Sur ce volet, l’IGAD Climate Prediction and Applications Centre (ICPAC) explicite sa stratégie : améliorer la diffusion des informations climatiques et des alertes précoces en Afrique de l’Est, et renforcer les capacités des services météo, des journalistes et d’organisations relais pour atteindre les utilisateurs finaux.

Ce que cela implique, concrètement, pour la production animale

Pour les filières d’élevage, l’adaptation ne peut plus se limiter à “répondre après la crise”. Elle doit se structurer autour d’un paquet de résilience, combinant production, santé animale et gestion des risques :

  1. Institutionnaliser l’alerte précoce au niveau local
    Traduire les prévisions saisonnières et les alertes (sécheresse, crues) en consignes pratiques : plan de transhumance, sécurisation de l’eau, priorisation des animaux (noyau reproducteur), achats d’aliments, ventes anticipées.
  2. Sécuriser l’eau et l’aliment comme infrastructures critiques
    Réhabiliter/équiper des points d’eau, développer des solutions de stockage et de distribution, structurer des “banques fourragères” et des stocks stratégiques (fourrages conservés, sous-produits).
  3. Renforcer la prévention sanitaire en période de stress
    En période de sécheresse, la baisse d’état corporel augmente la sensibilité aux maladies ; après les pluies et inondations, la dynamique vectorielle et la promiscuité peuvent s’aggraver.
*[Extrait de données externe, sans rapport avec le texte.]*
(** * oras: push options, name validation and the manifest delete command

  A shallow embedding of

  - [pkg/oras/push_opts.go]: the [pushOpts] record, its option mutators,
    [ValidateNameAsPath] and the status-tracking handler;
  - [cmd/oras/root/manifest/delete.go]: [deleteCmd]'s [PreRunE]/[RunE]
    and [deleteManifest].

  Go strings are byte strings and are modelled by [string] (a list of
  8-bit [ascii]); Go maps by [gmap]; [error] values by inductive types
  whose [None]/[Some] wrapping plays the role of [nil]/non-[nil]. *)

From Stdlib Require Import String Ascii List Bool Arith Lia.
From stdpp Require Import base option list gmap strings.

Local Open Scope string_scope.
Local Open Scope list_scope.
Local Open Scope nat_scope.

(* ===================================================================== *)
(** ** The pieces of Go's [strings] package used by the sources          *)
(* ===================================================================== *)

Module GoStrings.

(** [strings.HasPrefix(s, prefix)]. *)
Definition HasPrefix (s prefix : string) : bool := String.prefix prefix s.

(** [strings.Contains(s, substr)]: [substr] starts at some offset of [s]. *)
Fixpoint Contains (s substr : string) : bool :=
  HasPrefix s substr ||
  match s with
  | EmptyString => false
  | String _ s' => Contains s' substr
  end.

(** [s[i]] for an index known to be in range; [None] is the run-time
    panic "index out of range". *)
Definition index (s : string) (i : nat) : option ascii := String.get i s.
(** The loop over [cls_flds] in [object_hook]: pops every field from [obj]
    into [kwargs]; returns [kwargs] and what is left of [obj]. *)
Fixpoint pop_fields (classname : string) (cls_flds : list (field pyval))
         (obj kwargs : dict pyval) : res (dict pyval * dict pyval) :=
  match cls_flds with
  | [] => Ok (kwargs, obj)
  | fld :: rest =>
      match dict_pop obj (fname fld) with
      | None =>
          Raise (ValueError
                   ("Field " ++ fname fld ++ " not specified for class "
                      ++ classname)%string)
      | Some (val, obj') =>
          pop_fields classname rest obj' (dict_set kwargs (fname fld) val)
      end
  end.

Section Decoder.
(** What calling a registered class does. *)
Variable construct : constructor.
(** [self.serializable_classes] and [self.delegate_object_hook] *)
Variable serializable_classes : dict class.
Variable delegate_object_hook : option hook.

(** [object_hook] from the point where the delegate has been consulted. *)
Definition resolve (obj : dict pyval) : res pyval :=
  match dict_pop obj TAG with
  | None => Ok (PyDict obj)
  | Some (classname, obj) =>
      match classname with
      | PyStr classname =>
          match dict_get serializable_classes classname with
          | None =>
              Raise (TypeError
                       ("Class " ++ classname
                          ++ " not registered for deserialization.")%string)
          | Some cls =>
              cls_flds <- init_fields cls ;;
              '(kwargs, obj) <- pop_fields classname cls_flds obj [] ;;
              match obj with
              | _ :: _ =>
                  Raise (ValueError
                           ("Extraneous values specified for dataclass "
                              ++ classname ++ ": "
                              ++ String.concat " " (keys obj))%string)
              | [] =>
                  match construct cls kwargs with
                  | Ok attrs => Ok (PyInst cls attrs)
                  | Raise e =>
                      Raise (PyExc ValueError_
                               ("Instantiation of dataclass " ++ cname cls
                                  ++ " failed. (Does it specify InitVars?)")%string
                               (Some e))
                  end
              end
          end
      | _ =>
          Raise (ValueError
                   ("Invalid type for class name (__class__): expected str, found "
                      ++ type_name classname)%string)
      end
  end.

(** [AbstractJSONDataclassDecoder.object_hook] *)
Definition object_hook (obj : dict pyval) : res pyval :=
  match delegate_object_hook with
  | None => resolve obj
  | Some h =>
      match h obj with
      | HookOther new_obj => Ok new_obj
      | HookSame obj' => resolve obj'
      | HookRaise e => Raise e
      end
  end.
(** The answer 0D 00 00 80 has no run-length bit: it is stored whole and the
    byte after it stays on the socket.  The answer 06 00 00 00 has it: the
    byte after it is the width. *)
Lemma get_features_reads_width_witness :
  (exists rx',
     ipdbg_la_get_features beyond_x86 devc_samplerate
       (reliable [RxData [0x0D; 0]; RxIdle; RxData [0; 0x80; 12; 7]] [])
     = Some (set_runlength_code_width 0
               (set_features 0x8000000D devc_samplerate),
             reliable rx' ([] ++ [0x10]))
     /\ pending rx' = [12; 7])
  /\ (exists rx',
        ipdbg_la_get_features beyond_x86 devc_samplerate
          (reliable [RxData [6; 0]; RxIdle; RxData [0; 0; 12; 7]] [])
        = Some (set_runlength_code_width 12
                  (set_features 6 devc_samplerate),
                reliable rx' ([] ++ [0x10; 0x60]))
        /\ pending rx' = [7]).
Proof.
  split.
  - apply (get_features_reads_width beyond_x86 devc_samplerate
             [RxData [0x0D; 0]; RxIdle; RxData [0; 0x80; 12; 7]] []
             0x0D 0 0 0x80 [12; 7]).
    + cbn. lia.
    + reflexivity.
    + cbn. lia.
    + repeat apply Forall_cons_2; auto; unfold is_byte; lia.
    + reflexivity.
  - apply (get_features_reads_width beyond_x86 devc_samplerate
             [RxData [6; 0]; RxIdle; RxData [0; 0; 12; 7]] []
             6 0 0 0 [12; 7]) with (w := 12) (rest' := [7]).
    + cbn. lia.
    + reflexivity.
    + cbn. lia.
    + repeat apply Forall_cons_2; auto; unfold is_byte; lia.
    + vm_compute. discriminate.
    + reflexivity.
Defined.

(** X14.  With fewer than four bytes to come, or a device of version 0,
    [ipdbg_la_get_features] sets the features to 0 and leaves the rest of
    the context as it is; for version 0 nothing is sent or read. *)
Theorem get_features_gives_up (beyond : Z -> Z -> Z) (devc : dev_context)
    (tcp : ipdbg_la_tcp) :
  version devc = 0 \/ (length (pending (sock_rx tcp)) < 4)%nat ->
  exists tcp',
    ipdbg_la_get_features beyond devc tcp = Some (set_features 0 devc, tcp')
    /\ (version devc = 0 -> tcp' = tcp).
Proof.
  intros Hcase. unfold ipdbg_la_get_features.
  destruct (Z.eqb_spec (version devc) 0) as [Hv|Hv].
  { exists tcp. split; [reflexivity | auto]. }
  destruct Hcase as [?|Hshort]; [contradiction|].
  unfold io_bind.
  destruct (tcp_send_keeps_rx [CMD_GET_FEATURES] tcp)
    as (st & tcp1 & -> & Hrx).
  destruct st; [|exists tcp1; split; [reflexivity | intros; contradiction]].
  unfold tcp_receive_blocking.
  destruct (tcp_receive_blocking_loop_stream (Z.to_nat 4 + 2000) 4 0 0 []
              tcp1 ltac:(lia))
    as (more & tcp' & -> & _ & Hpend & _).
  rewrite Hrx in Hpend. rewrite Hpend, length_app in Hshort.
  rewrite Z.add_0_l.
  destruct (Z.eqb_spec (Z.of_nat (length more)) 4) as [?|_]; [lia|].
  cbn [negb]. exists tcp'. split; [reflexivity | intros; contradiction].
Qed.

Lemma get_features_gives_up_witness :
  exists tcp',
    ipdbg_la_get_features beyond_x86 devc_samplerate
      (reliable [RxData [6; 0]; RxError; RxData [0]] [])
    = Some (set_features 0 devc_samplerate, tcp')
    /\ (version devc_samplerate = 0
        -> tcp' = reliable [RxData [6; 0]; RxError; RxData [0]] []).
Proof.
  apply (get_features_gives_up beyond_x86 devc_samplerate
           (reliable [RxData [6; 0]; RxError; RxData [0]] [])).
  right. cbn. lia.
Defined.

(** ** The channels *)

Lemma default_channels_list (n : nat) (i : Z)
    (channels : list (sr_channel * list Z)) :
  default_channels n i channels
  = channels ++ map (fun i => (mk_channel i true,
                               c_str (default_channel_name i)))
                    (seqZ i (Z.of_nat n)).
Proof.
  revert i channels. induction n as [|n IH]; intros i channels.
  - cbn. by rewrite app_nil_r.
  - cbn [default_channels]. rewrite IH. unfold sr_channel_new.
    rewrite (seqZ_cons i) by lia. rewrite <- app_assoc. cbn [app map].
    do 4 f_equal. lia.
Qed.

Lemma named_channels_indices (n : nat) (i : Z)
    (channels : list (sr_channel * list Z)) (tcp : ipdbg_la_tcp) :
  exists new tcp',
    named_channels n i channels tcp = Some (channels ++ new, tcp')
    /\ map fst new = map (fun i => mk_channel i true) (seqZ i (Z.of_nat n)).
Proof.
  revert i channels tcp. induction n as [|n IH]; intros i channels tcp.
  - exists [], tcp. cbn. unfold io_ret. by rewrite app_nil_r.
  - assert (Hnext : forall name tcp1,
              exists new tcp',
                named_channels n (i + 1)
                  (sr_channel_new i true name channels) tcp1
                = Some (channels ++ new, tcp')
                /\ map fst new
                   = map (fun i => mk_channel i true)
                         (seqZ i (Z.of_nat (S n)))).
    { intros name tcp1.
      destruct (IH (i + 1) (sr_channel_new i true name channels) tcp1)
        as (new & tcp' & -> & Hnew).
      exists ((mk_channel i true, c_str name) :: new), tcp'.
      unfold sr_channel_new. rewrite <- app_assoc. split; [reflexivity|].
      rewrite (seqZ_cons i) by lia. cbn [map fst]. rewrite Hnew.
      do 3 f_equal; lia. }
    cbn [named_channels]. unfold io_bind, tcp_receive_blocking.
    destruct (tcp_receive_blocking_loop_stream (Z.to_nat 1 + 2000) 1 0 0 []
                tcp ltac:(lia))
      as (more & tcp1 & -> & _).
    rewrite Z.add_0_l. cbn [app].
    destruct (Z.eqb_spec (Z.of_nat (length more)) 1) as [Hone|_]; cbn [negb];
      [|apply Hnext].
    destruct more as [|len [|? ?]]; try (cbn [length] in Hone; lia).
    unfold peek. change ([len] !! Z.to_nat 0) with (Some len).
    cbn [Z.ltb Z.compare]. cbv beta.
    destruct (tcp_receive_blocking_loop_stream (Z.to_nat len + 2000) len 0 0
                [] tcp1 ltac:(lia))
      as (name & tcp2 & -> & _).
    rewrite Z.add_0_l. cbn [app].
    destruct (negb _); apply Hnext.
Qed.

(** X15.  Whatever the features are and whatever the socket does,
    [ipdbg_la_set_channel_names_and_groups] returns and adds one enabled
    channel for each index from 0 up to, and not including, the data width
    cut to eight bits; the channels there were stay. *)
Theorem set_channel_names_adds_each_channel (devc : dev_context)
    (channels : list (sr_channel * list Z)) (tcp : ipdbg_la_tcp) :
  exists new tcp',
    ipdbg_la_set_channel_names_and_groups devc channels tcp
    = Some (channels ++ new, tcp')
    /\ map fst new
       = map (fun i => mk_channel i true) (seqZ 0 (data_width devc mod 256)).
Proof.
  assert (Hn : Z.of_nat (Z.to_nat (u8 (data_width devc)))
               = data_width devc mod 256).
  { unfold u8. rewrite Z2Nat.id; [reflexivity|].
    apply Z.mod_pos_bound. lia. }
  assert (Hdefault : forall tcp1 : ipdbg_la_tcp,
            exists new tcp',
              io_ret (default_channels (Z.to_nat (u8 (data_width devc))) 0
                        channels) tcp1
              = Some (channels ++ new, tcp')
              /\ map fst new
                 = map (fun i => mk_channel i true)
                       (seqZ 0 (data_width devc mod 256))).
  { intros tcp1. rewrite default_channels_list. eexists _, tcp1.
    split; [reflexivity|]. rewrite Hn, map_map. reflexivity. }
  unfold ipdbg_la_set_channel_names_and_groups.
  destruct (_ =? 0); [apply Hdefault|].
  unfold io_bind.
  destruct (tcp_send_keeps_rx [CMD_GET_CHANNEL_NAMES] tcp)
    as (st1 & tcp1 & -> & _).
  destruct st1; [|apply Hdefault].
  destruct (tcp_send_keeps_rx [u8 (data_width devc)] tcp1)
    as (st2 & tcp2 & -> & _).
  destruct st2; [|apply Hdefault].
  rewrite <- Hn. apply named_channels_indices.
Qed.
(** The default name of each of the 256 channels there can be: the letters
    C and H, then the index in decimal. *)
Lemma default_channel_name_decimal (i : Z) :
  0 <= i < 256 ->
  c_str (default_channel_name i) = [0x43; 0x48] ++ decimal i.
Proof.
  intros Hi.
  assert (Hall : map (fun i => c_str (default_channel_name i)) (seqZ 0 256)
                 = map (fun i => [0x43; 0x48] ++ decimal i) (seqZ 0 256))
    by (vm_compute; reflexivity).
  apply (f_equal (fun l => l !! Z.to_nat i)) in Hall.
  change (map ?f ?l) with (f <$> l) in Hall.
  rewrite !list_lookup_fmap, lookup_seqZ_lt in Hall by lia.
  rewrite Z.add_0_l, Z2Nat.id in Hall by lia.
  apply (inj Some). exact Hall.
Qed.
(** C6, as amended.  [RegisterMPMediaHandler] never hands an error to its
    caller, whether the native side accepts the registration or not: the
    native registration function returns nothing the Go side could
    inspect, and whether commands will be delivered is decided by the
    system alone. *)
Theorem C6_registration_never_reports {PS : Type} (w : World PS)
    (pl : ControlledPlayer PS) (l : LoggerInterface) :
  reports_error (RegisterMPMediaHandler pl l w) = false /\
  os_delivers (final (RegisterMPMediaHandler pl l w)) = os_accepts w.
Proof.
  destruct pl as [p|].
  - rewrite Register_run. split; reflexivity.
  - destruct (Register_nil_player w l) as (w' & E & _ & D & _).
    rewrite E. split; [reflexivity|exact D].
Qed.

(** C7, counterexample.  A second registration that passes a nil player:
    the slot is replaced by the new handler, then the call panics at
    [mp.player.OnSongChange] instead of returning. *)
Lemma C7_counterexample :
  mpMediaEventRecipient Sample.registered_good = Some 0 /\
  mpMediaEventRecipient
    (final (RegisterMPMediaHandler (None : ControlledPlayer nat)
              (Some Sample.main_logger) Sample.registered_good)) = Some 1 /\
  returned (RegisterMPMediaHandler (None : ControlledPlayer nat)
              (Some Sample.main_logger) Sample.registered_good) = false.
Proof.
  split; [vm_compute; reflexivity|].
  split; [vm_compute; reflexivity|].
  vm_compute; reflexivity.
Qed.

(** C7, as amended.  The slot is one pointer.  Each registration with a
    non-nil player stores into it once; a second such registration
    returns nil like the first, logs nothing, and leaves the slot
    referring to the second handler, a cell different
    from the first, which holds the second player and logger. *)
Theorem C7_second_registration_replaces {PS : Type} (w : World PS)
    (p1 p2 : ControlledPlayerImpl PS) (l1 l2 : LoggerInterface) :
  exists w1 w2 a1 a2,
    RegisterMPMediaHandler (Some p1) l1 w = Ok None w1 /\
    RegisterMPMediaHandler (Some p2) l2 w1 = Ok None w2 /\
    mpMediaEventRecipient w1 = Some a1 /\
    mpMediaEventRecipient w2 = Some a2 /\
    a1 <> a2 /\
    nth_error (heap w2) a1 = Some {| player := Some p1; logger := l1 |} /\
    nth_error (heap w2) a2 = Some {| player := Some p2; logger := l2 |} /\
    recipient_stores (since w w1) = [a1] /\
    recipient_stores (since w1 w2) = [a2] /\
    log_entries (since w1 w2) = [].
Proof.
  exists (registered w p1 l1), (registered (registered w p1 l1) p2 l2),
    (List.length (heap w)), (List.length (heap (registered w p1 l1))).
  split; [apply Register_run|].
  split; [apply Register_run|].
  split; [reflexivity|].
  split; [reflexivity|].
  split.
  { cbn [registered heap]. rewrite length_app. cbn. lia. }
  split.
  { cbn [registered heap].
    apply nth_error_before_snoc, nth_error_snoc. }
  split.
  { cbn [registered heap]. apply nth_error_snoc. }
  split; [|split].
  - erewrite since_app by (cbn [registered trace]; reflexivity). reflexivity.
  - erewrite since_app by (cbn [registered trace]; reflexivity). reflexivity.
  - erewrite since_app by (cbn [registered trace]; reflexivity). reflexivity.
Qed.

(** C10, counterexample.  With a nil player the call does not return: it
    panics at [mp.player.OnSongChange]. *)
Lemma C10_counterexample :
  returned (RegisterMPMediaHandler (None : ControlledPlayer nat)
              (Some Sample.main_logger) (Sample.boot true)) = false.
Proof.
  reflexivity.
Qed.

(** C10, as amended.  For every non-nil player and every logger, nil or
    not, the call returns nil; afterwards the slot refers to a cell that
    did not exist before and holds exactly the given player and logger;
    the store into the slot is the first effect of the call and the
    native registration the second, followed by the five subscriptions. *)
Theorem C10_registration_installs_handler {PS : Type} (w : World PS)
    (p : ControlledPlayerImpl PS) (l : LoggerInterface) :
  exists w' mp,
    RegisterMPMediaHandler (Some p) l w = Ok None w' /\
    mpMediaEventRecipient w' = Some mp /\
    nth_error (heap w) mp = None /\
    nth_error (heap w') mp = Some {| player := Some p; logger := l |} /\
    since w w' =
      EStoreRecipient mp :: ENative register_os_remote_commands ::
      map (fun x => EPlayer (pid p) (CallSubscribe x)) (bridge_listeners mp).
Proof.
  exists (registered w p l), (List.length (heap w)).
  split; [apply Register_run|].
  split; [reflexivity|].
  split; [apply nth_error_None; lia|].
  split; [cbn [registered heap]; apply nth_error_snoc|].
  apply since_app. reflexivity.
Qed.

(** ** The statements at sample inputs *)

Lemma std_codes_distinct : NoDup (codes Sample.std_codes).
Proof.
  unfold codes. cbn.
  repeat (constructor; [cbn; intuition discriminate|]).
  constructor.
Qed.

Lemma registered_good_recipient :
  recipient_is Sample.registered_good 0 Sample.good_handler Sample.good_player.
Proof.
  repeat split.
Qed.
Les plans de prévention doivent être saisonnalisés et articulés aux alertes climatiques.
  4. Déployer des mécanismes financiers de réduction des pertes
    Promouvoir des instruments adaptés : assurance indexée (pluie/pâturage), fonds d’urgence, crédit de reconstitution, incitations pour la vente anticipée (destocking) afin d’éviter l’effondrement total des actifs.
  5. Faire des médias et des relais communautaires des partenaires techniques
    Le message de Nairobi insiste sur la valeur des partenariats : médias + services météo + secteurs techniques. Dans l’élevage, cela suppose de former les relais (y compris radios rurales) pour délivrer une information compréhensible et actionnable, au bon moment, aux “derniers utilisateurs”.

Enjeux pour les décideurs : de la crise récurrente à la politique de résilience

La séquence 2020–2022 (et ses prolongements) met en évidence un besoin de gouvernance : lier politiques d’élevage, systèmes d’alerte précoce, protection sociale et services vétérinaires dans un même dispositif. L’OMM rappelle d’ailleurs l’importance de l’action anticipatoire et du renforcement des services climatiques pour protéger vies et moyens d’existence.